Le spectacle de Robert Lepage a été critiqué de toute part pour cause «d'appropriation culturelle».

Tartufferies

Il y a de cela quelques années, j’ai eu le bonheur d’assister au Tartuffe de Molière à la Comédie française à Paris. Le rôle de Tartuffe y était tenu par un comédien noir. Y avait-il là appropriation culturelle, la nouvelle saveur du jour en tant que pseudo indignation!

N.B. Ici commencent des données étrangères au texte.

(** C29: whatever producers, the writer, flushes and shutdown do, the queue holds
    at most 512 objects, its gauges count exactly the waiting objects and the
    bytes that wait or are still buffered, and every admitted object waits, was
    taken once, or was cancelled.  From any such state the writer drains the queue
    without panicking, leaves a consistent cache, and adds only queued objects. *)
Theorem write_queue_accounting `{HasherOk} `{StorageFileOk F} `{RetentionScorer Hist} (histories : Hist) size bounds (q0 q : WriteQueue F) :
  write_queue_ok bounds q0 → rtc (write_queue_step histories size) q0 q →
  (length (wq_channel q) ≤ MAX_QUEUED_ENTRIES)%nat
  ∧ queued_entries (wq_metrics q) = Z.of_nat (length (wq_channel q))
  ∧ pending_bytes (wq_metrics q) = channel_bytes (wq_channel q) + held_bytes (wq_held q)
  ∧ queue_outcomes (wq_metrics q) Queued
    = queue_durations (wq_metrics q) + queue_outcomes (wq_metrics q) QueueCanceled + Z.of_nat (length (wq_channel q))
  ∧ ∃ q', write_queued histories size q (wq_channel q) = Done q' ∧ write_queue_ok bounds q' ∧ wq_channel q' = []
      ∧ ∀ k v, view (wq_disk q') k = Some v → view (wq_disk q) k = Some v ∨ ∃ p, p ∈ wq_channel q ∧ pending_key p = k ∧ pending_payload p = v.
Proof.
  intros Hok0 Hr. assert (Hok : write_queue_ok bounds q).
  { induction Hr as [|q1 q2 q3 Hs _ IH]; [done|]. apply IH. by eapply write_queue_step_ok. }
  split_and!; [apply Hok..|]. by apply write_queued_ok.
Qed.
(** [decode_package]: one result per event. *)
Definition decode_package (package : list byte) : result TraceError (list (result TraceError Event)) :=
  if negb (bool_decide (take 8 package = PACKAGE_HEADER)) then Err ExpectedHeader
  else
    let n := Z.of_nat (length package) - 8 in
    if (n =? 0) || negb (is_multiple_of n 41) then Err ExpectedEvents
    else Ok (decode_event <$> as_chunks 41 (Z.to_nat (n / 41)) (drop 8 package)).

(** ** Round trip *)
Definition event_layout (kind id time key len : Z) : list byte :=
  [byte.of_Z kind] ++ u64_to_le_bytes id ++ u64_to_le_bytes time ++ u128_to_le_bytes key ++ u64_to_le_bytes len.

Lemma length_event_layout k i t o l : length (event_layout k i t o l) = 41%nat.
Proof. unfold event_layout. rewrite !length_app, !length_u64, length_u128. done. Qed.

Lemma decode_layout kind id time key len :
  0 ≤ kind ≤ 5 → is_u64 id → is_u64 time → is_u128 key → is_u64 len → (has_payload_length kind = false → len = 0) →
  decode_event (event_layout kind id time key len) = Ok (mkEvent kind id time key (if has_payload_length kind then Some len else None)).
Proof.
  intros Hk Hi Ht Ho Hl Hz. unfold decode_event. set (bytes := event_layout kind id time key len).
  assert (E0 : byte.unsigned (default Byte.x00 (head bytes)) = kind).
  { change (byte.unsigned (byte.of_Z kind) = kind). rewrite byte.unsigned_of_Z. unfold byte.wrap. apply Z.mod_small. lia. }
  assert (E1 : slice 1 (1 + 8) bytes = u64_to_le_bytes id).
  { unfold bytes, event_layout. rewrite (slice_app_r _ _ 1), slice_app_l by (rewrite ?length_u64; done). by apply slice_full; rewrite ?length_u64. }
  assert (E9 : slice 9 (9 + 8) bytes = u64_to_le_bytes time).
  { unfold bytes, event_layout. rewrite (slice_app_r _ _ 1), (slice_app_r _ _ 8), slice_app_l by (rewrite ?length_u64; done || lia). by apply slice_full; rewrite ?length_u64. }
  assert (E17 : slice 17 33 bytes = u128_to_le_bytes key).
  { unfold bytes, event_layout. rewrite (slice_app_r _ _ 1), (slice_app_r _ _ 8), (slice_app_r _ _ 8), slice_app_l by (rewrite ?length_u64, ?length_u128; done || lia).
    by apply slice_full; rewrite ?length_u128. }
  assert (E33 : slice 33 (33 + 8) bytes = u64_to_le_bytes len).
  { unfold bytes, event_layout. rewrite (slice_app_r _ _ 1), (slice_app_r _ _ 8), (slice_app_r _ _ 8), (slice_app_r _ _ 16) by (rewrite ?length_u64, ?length_u128; done || lia).
    by apply slice_full; rewrite ?length_u64. }
  rewrite E0, E1, E9, E17, E33, !u64_le_roundtrip, u128_le_roundtrip by done. rewrite (proj2 (Z.ltb_ge 5 kind)) by lia.
  destruct (has_payload_length kind); cbn [negb andb]; [done|]. rewrite Hz by done. done.
Qed.

(** Both kinds of event have this layout. *)
Lemma start_event_bytes t key elapsed :
  (send_request_start t key elapsed).1
  = mkAccessTrace (u64_wrap (next_request_id t + 1)) (sent_events t ++ [event_layout 0 (next_request_id t) (u64_wrap elapsed) key 0]).
Proof. reflexivity. Qed.

Lemma outcome_event_bytes t id key o len elapsed :
  send_outcome t id key o len elapsed
  = mkAccessTrace (next_request_id t) (sent_events t ++ [event_layout (outcome_as_u8 o + 1) id (u64_wrap elapsed) key len]).
Proof. reflexivity. Qed.

(** The calls a cache makes, and the event each stands for. *)
Inductive TraceCall :=
  | CallStart (key elapsed_ns : Z)
  | CallOutcome (id key : Z) (o : LookupOutcome) (payload_length elapsed_ns : Z).
Definition trace_call (t : AccessTrace) (c : TraceCall) : AccessTrace :=
  match c with
  | CallStart key elapsed => (send_request_start t key elapsed).1
  | CallOutcome id key o len elapsed => send_outcome t id key o len elapsed
  end.
Definition succeeded (o : LookupOutcome) : bool := match o with MemoryHit | DiskHit | Callback => true | _ => false end.
Definition call_ok (c : TraceCall) : Prop :=
  match c with
  | CallStart key _ => is_u128 key
  | CallOutcome id key o len _ => is_u64 id ∧ is_u128 key ∧ is_u64 len ∧ (succeeded o = false → len = 0)
  end.
Fixpoint expected_events (next : Z) (cs : list TraceCall) : list Event :=
  match cs with
  | [] => []
  | CallStart key elapsed :: cs => mkEvent 0 next (u64_wrap elapsed) key None :: expected_events (u64_wrap (next + 1)) cs
  | CallOutcome id key o len elapsed :: cs =>
      mkEvent (outcome_as_u8 o + 1) id (u64_wrap elapsed) key (if succeeded o then Some len else None) :: expected_events next cs
  end.

Lemma u64_wrap_is z : is_u64 (u64_wrap z).
Proof. apply Z.mod_pos_bound. done. Qed.

Lemma sent_events_decode cs : ∀ t,
  is_u64 (next_request_id t) → Forall call_ok cs →
  ∃ es, sent_events (foldl trace_call t cs) = sent_events t ++ es ∧ Forall (λ e, length e = 41%nat) es
    ∧ decode_event <$> es = Ok <$> expected_events (next_request_id t) cs.
Proof.
  induction cs as [|c cs IH]; intros t Hn Hcs; [exists []; rewrite app_nil_r; by split_and!|].
  apply Forall_cons in Hcs as [Hc Hcs]. cbn [foldl]. destruct c as [key elapsed|id key o len elapsed]; cbn [trace_call].
  - rewrite start_event_bytes. destruct (IH (mkAccessTrace (u64_wrap (next_request_id t + 1)) (sent_events t ++ [event_layout 0 (next_request_id t) (u64_wrap elapsed) key 0])))
      as (es & Hs & Hl & Hd); [apply u64_wrap_is|done|].
    eexists (_ :: es). rewrite Hs. cbn [sent_events]. rewrite <-app_assoc. split_and!; [reflexivity|constructor; [apply length_event_layout|done]|].
    rewrite fmap_cons, decode_layout by (try apply u64_wrap_is; done). rewrite Hd. done.
  - rewrite outcome_event_bytes. destruct Hc as (Hi & Hk & Hlen & Hz). destruct (IH (mkAccessTrace (next_request_id t) (sent_events t ++ [event_layout (outcome_as_u8 o + 1) id (u64_wrap elapsed) key len])))
      as (es & Hs & Hl & Hd); [done|done|].
    eexists (_ :: es). rewrite Hs. cbn [sent_events]. rewrite <-app_assoc. split_and!; [reflexivity|constructor; [apply length_event_layout|done]|].
    assert (Hsucc : has_payload_length (outcome_as_u8 o + 1) = succeeded o) by (by destruct o).
    rewrite fmap_cons, decode_layout, Hd, Hsucc by (rewrite ?Hsucc; try apply u64_wrap_is; destruct o; done || (cbn; lia)). done.
Qed.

Il y a de cela quelques années, j’ai eu le bonheur d’assister au Tartuffe de Molière à la Comédie française à Paris. Le rôle de Tartuffe y était tenu par un comédien noir. Y avait-il là appropriation culturelle, la nouvelle saveur du jour en tant que pseudo indignation! Il y a toutes sortes d’esclavages, mais de nos jours l’esclavagisme de la rectitude politique est devenu un véritable fléau. 

Donc, un Blanc ne peut pas diriger une œuvre parlant de la souffrance d’un Noir, et des Blancs ne peuvent pas chanter des chansons du répertoire afroculturel. Dans cette ignominieuse cabale contre la liberté d’expression, la culture y a perdu ses lettres de noblesse. Le FIJM a cédé sous des pressions d’un ordre nouveau, celui du concept retors «d’appropriation culturelle». Et de crier avec les loups ceux qui aiment cette guerre à la diversité. 

Et la censure sous toutes ses formes, même les plus perverses, a remporté une minable victoire. Le FIJM a-t-il même pris le temps de songer à jusqu’où pourrait conduire cette nouvelle aberration d’annuler ainsi un spectacle au détriment de la liberté d’expression! Le FIJM a-t-il seulement pensé aux conséquences de céder aussi facilement à des pancartes où trône le mot «racisme», sans aucun fondement ni justification dans ce cas-ci! 

Triste journée pour la culture qui n’a ni couleur, ni époque, ni frontière. Pour ma part, j’aurais aimé voir SLĀV et je demande instamment à Robert Lepage de bien vouloir nous l’amener à Québec.